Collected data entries

________________________________________

(** The text shown for a caught error: the server's message when the
    rejection carries one, the error's own message otherwise. *)
Definition errorMessage (error : exn) : string :=
  match error with
  | TypeError what => what
  | Rejection reason => toString reason
  end.

(** [e.target] of a change event: [name], [value], [type], [checked]. *)
Definition handleChange (name value type : string) (checked : bool) : M unit :=
  setNewTask (fun prev =>
    <[ name := if String.eqb type "checkbox" then VBool checked
               else if String.eqb type "number"
                    then parseInt_or (VStr value) 0
                    else VStr value ]> prev).

(** Set default dates to today and 7 days from today; the two dates are read
    off the clock, as ISO day strings. *)
Definition setDefaultDates (today nextWeekFormatted : string) : M unit :=
  setNewTask (fun prev =>
    <[ "endDate" := VStr nextWeekFormatted ]>
      (<[ "startDate" := VStr today ]> prev)).

Section Component.

Variable onTaskCreate : object -> M unit.
Variable canCreateTask : bool.

Definition handleSubmit : M unit :=
  closure ← render_modal;
  if negb canCreateTask then
    alert "You do not have permission to create tasks!"
  else
    trimmedName ← lift (call_trim (prop (newTask closure) "taskName"));
    if negb (truthy (VStr trimmedName)) then
      alert "Task name is required!"
    else
      setLoading true;;
      try_finally
        (try_catch
           (draft ← lift (taskToCreate (newTask closure));
            onTaskCreate draft;;
            setNewTask (fun _ => blankTask))
           (fun error =>
              alert (String.append "Failed to create task: " (errorMessage error))))
        (setLoading false).

End Component.

End NewTaskModal.

(** The modal as [TaskOverview] mounts it: [onTaskCreate] is
    [handleCreateTask] and [canCreateTask] the overview's own flag. *)
Definition submitNewTask (currentUser : User) (taskService : Transport) : M unit :=
  let props := TaskOverview.newTaskModalProps currentUser taskService in
  NewTaskModal.handleSubmit
    (TaskOverview.onTaskCreate props) (TaskOverview.modalCanCreate props).

(** ** The design document's vocabulary *)

Module Design.

Definition recognizedStatuses : list value :=
  [VStr "COMPLETED"; VStr "IN_PROGRESS"; VStr "HOLD"; VStr "NOT_STARTED"].

Definition recognized (task : object) : Prop :=
  In (prop task "status") recognizedStatuses.

(** The number of tasks of a collection whose status is [name]. *)
Fixpoint countStatus (name : string) (T : list object) : nat :=
  match T with
  | [] => 0
  | task :: rest =>
      (if decide (prop task "status" = VStr name) then 1 else 0)
      + countStatus name rest
  end.

(** [t] occurs in [s]. *)
Definition substringOf (t s : string) : Prop :=
  exists pre post, s = (pre ++ t ++ post)%string.

(** The status condition of the filtered view. *)
Definition statusMatch (filter : string) (task : object) : Prop :=
  filter = "all" \/ prop task "status" = VStr filter.

Definition searchedFields : list string :=
  ["taskName"; "responsible"; "remarks"; "lastModifiedBy"].

(** The search predicate: the term, lowercased, occurs in the lowercased text
    of one of the searched fields that is present. *)
Definition searchMatch (term : string) (task : object) : Prop :=
  exists k text,
    In k searchedFields /\ prop task k = VStr text /\
    substringOf (toLowerCase term) (toLowerCase text).

Definition inView (filter term : string) (task : object) : Prop :=
  statusMatch filter task /\ searchMatch term task.

(** [view] holds exactly the elements of [l] that satisfy [P], as often and in
    the order they occur in [l]. *)
Inductive Selects {A} (P : A -> Prop) : list A -> list A -> Prop :=
  | Selects_nil : Selects P [] []
  | Selects_keep x l view : P x -> Selects P l view -> Selects P (x :: l) (x :: view)
  | Selects_skip x l view : ~ P x -> Selects P l view -> Selects P (x :: l) view.

Definition isText (v : value) : Prop := exists s, v = VStr s.

(** The data model's text fields: name, responsible and remarks are text,
    last-modified-by is text or absent. *)
Definition textFieldsPresent (task : object) : Prop :=
  isText (prop task "taskName") /\
  isText (prop task "responsible") /\
  isText (prop task "remarks").

Definition wellFormed (task : object) : Prop :=
  textFieldsPresent task /\
  (prop task "lastModifiedBy" = VUndefined \/
   prop task "lastModifiedBy" = VNull \/
   isText (prop task "lastModifiedBy")).

(** The collection and the summary of [w'] are those of [w]. *)
Definition unchanged (w w' : World) : Prop :=
  OverviewHooks.tasks (overview w') = OverviewHooks.tasks (overview w) /\
  OverviewHooks.summary (overview w') = OverviewHooks.summary (overview w).

(** The summary of [w] is the one derived from its collection. *)
Definition consistent (w : World) : Prop :=
  OverviewHooks.summary (overview w)
  = TaskOverview.summaryData (OverviewHooks.tasks (overview w)).

(** An error notification is on display. *)
Definition reportsError (w : World) : Prop :=
  OverviewHooks.show (OverviewHooks.notification (overview w)) = true /\
  OverviewHooks.type (OverviewHooks.notification (overview w)) = "error".

(** How often [task] occurs in a collection, and how many tasks of a
    collection carry the identifier [id]. *)
Definition occurrences (task : object) (l : list object) : nat :=
  length (List.filter (fun t => bool_decide (t = task)) l).

Definition withId (id : value) (l : list object) : nat :=
  length (List.filter (fun t => bool_decide (prop t "id" = id)) l).

(** The state after the user picked a status filter and typed a search
    term. *)
Definition withQuery (s : OverviewHooks.State) (filter term : string)
  : OverviewHooks.State :=
  OverviewHooks.mkState (OverviewHooks.tasks s) (OverviewHooks.summary s)
    (OverviewHooks.showNewTaskModal s) (OverviewHooks.notification s)
    (OverviewHooks.loading s) filter term.

(** A search term of [n] letters x. *)
Fixpoint letters (n : nat) : string :=
  match n with
  | O => EmptyString
  | S n' => String "x" (letters n')
  end.

Definition textLength (v : value) : nat :=
  match v with
  | VStr s => String.length s
  | _ => 0
  end.

(** A search term longer than the name and the responsible person of
    [task], so that it occurs in neither. *)
Definition longTerm (task : object) : string :=
  letters (S (textLength (prop task "taskName")
              + textLength (prop task "responsible"))).

(** What a caller and the views can tell of a handler's run: how it
    completed, and the collection and summary it left. *)
Definition observed (run : completion unit * World)
  : completion unit * list object * OverviewHooks.Summary :=
  (fst run, OverviewHooks.tasks (overview (snd run)),
   OverviewHooks.summary (overview (snd run))).

End Design.

(** ** Sample data *)

Module Samples.

Definition taskA : object :=
  {[ "id" := VNum 1; "taskName" := VStr "A"; "responsible" := VStr "Ann";
     "remarks" := VStr ""; "status" := VStr "NOT_STARTED" ]}.

Definition taskB : object :=
  {[ "id" := VNum 2; "taskName" := VStr "B"; "responsible" := VStr "Bob";
     "remarks" := VStr "done"; "status" := VStr "COMPLETED";
     "lastModifiedBy" := VStr "admin" ]}.

(** A record the server sent without a responsible person. *)
Definition taskNoResponsible : object :=
  {[ "id" := VNum 3; "taskName" := VStr "C"; "remarks" := VStr "";
     "status" := VStr "HOLD" ]}.

(** What the server answers to a create or an update. *)
Definition taskNew : object :=
  {[ "id" := VNum 7; "taskName" := VStr "New"; "responsible" := VStr "Unassigned";
     "remarks" := VStr ""; "status" := VStr "NOT_STARTED" ]}.

Definition taskOther : object :=
  {[ "id" := VNum 8; "taskName" := VStr "Other"; "responsible" := VStr "Unassigned";
     "remarks" := VStr ""; "status" := VStr "IN_PROGRESS" ]}.

Definition admin : User := mkUser "root" "Ada Admin" (VStr "ADMIN").
Definition supervisor : User := mkUser "sue" "Sue Supervisor" (VStr "SUPERVISOR").
Definition operator : User := mkUser "oli" "Oli Operator" (VStr "OPERATOR").
Definition viewer : User := mkUser "vic" "Vic Viewer" (VStr "VIEWER").

(** A server that accepts every request and answers [answer] to a create or
    an update. *)
Definition online (listing : list object) (answer : object) : Transport :=
  {| getAllTasks := Normal (mkResponse listing);
     createTask := fun _ => Normal (mkResponse answer);
     updateTask := fun _ _ => Normal (mkResponse answer);
     deleteTask := fun _ => Normal (mkResponse VUndefined) |}.

Definition networkError : exn := Rejection (VStr "Network Error").

(** A server that cannot be reached. *)
Definition offline : Transport :=
  {| getAllTasks := Throw networkError;
     createTask := fun _ => Throw networkError;
     updateTask := fun _ _ => Throw networkError;
     deleteTask := fun _ => Throw networkError |}.

(** A server that rejects every request with [error]. *)
Definition failing (error : exn) : Transport :=
  {| getAllTasks := Throw error;
     createTask := fun _ => Throw error;
     updateTask := fun _ _ => Throw error;
     deleteTask := fun _ => Throw error |}.

Definition viewOf (tasks : list object) (filter searchTerm : string)
  : OverviewHooks.State :=
  OverviewHooks.mkState tasks (TaskOverview.summaryData tasks) false
    (OverviewHooks.mkNotification false "" "") false filter searchTerm.

(** A world in which [tasks] has been loaded. *)
Definition loaded (tasks : list object) : World :=
  {| overview := viewOf tasks "all" "";
     modal := ModalHooks.initial;
     calls := [GetAllTasks];
     alerts := [] |}.

(** What the server answers to a sign-in: a user with a token. *)
Definition signedIn : object :=
  {[ "token" := VStr "t0k3n"; "username" := VStr "admin";
     "fullName" := VStr "Ada Admin"; "role" := VStr "ADMIN" ]}.


End Samples.

(** ** The dashboard as a state machine *)

Module Dashboard.

(** The controls of the new-task form, with the [name] and the [type] their
    change events carry. *)
Inductive FormInput : Type :=
  | TaskNameInput
  | ResponsibleInput
  | PriorityInput
  | CategoryInput
  | DepartmentInput
  | StartDateInput
  | EndDateInput
  | EstimatedHoursInput
  | IsCriticalInput
  | RemarksInput.

Definition inputName (i : FormInput) : string :=
  match i with
  | TaskNameInput => "taskName"
  | ResponsibleInput => "responsible"
  | PriorityInput => "priority"
  | CategoryInput => "category"
  | DepartmentInput => "department"
  | StartDateInput => "startDate"
  | EndDateInput => "endDate"
  | EstimatedHoursInput => "estimatedHours"
  | IsCriticalInput => "isCritical"
  | RemarksInput => "remarks"
  end.

Definition inputType (i : FormInput) : string :=
  match i with
  | TaskNameInput | ResponsibleInput => "text"
  | PriorityInput | CategoryInput | DepartmentInput => "select-one"
  | StartDateInput | EndDateInput => "date"
  | EstimatedHoursInput => "number"
  | IsCriticalInput => "checkbox"
  | RemarksInput => "textarea"
  end.

(** What the user, the task table and the modal can trigger. The rendering
    conditions of the buttons ([disabled], [canCreateTask &&]) are not
    modelled: every event is possible in every state. *)
Inductive Event : Type :=
  | Refresh
  | TableUpdate (taskId : value) (updatedTask : object)
  | TableDelete (taskId taskName : value)
  | PickFilter (status : string)
  | TypeSearch (term : string)
  | ClearAll
  | OpenModal
  | CloseModal
  | FormChange (input : FormInput) (value : string) (checked : bool)
  | DefaultDates (today nextWeekFormatted : string)
  | FormSubmit.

________________________________________

Task description: Reproduce exactly the line that holds "(value : string) (checked : bool)", then every line after it, ending with the final line of the records above.

Result:
  | FormChange (input : FormInput) (value : string) (checked : bool)
  | DefaultDates (today nextWeekFormatted : string)
  | FormSubmit.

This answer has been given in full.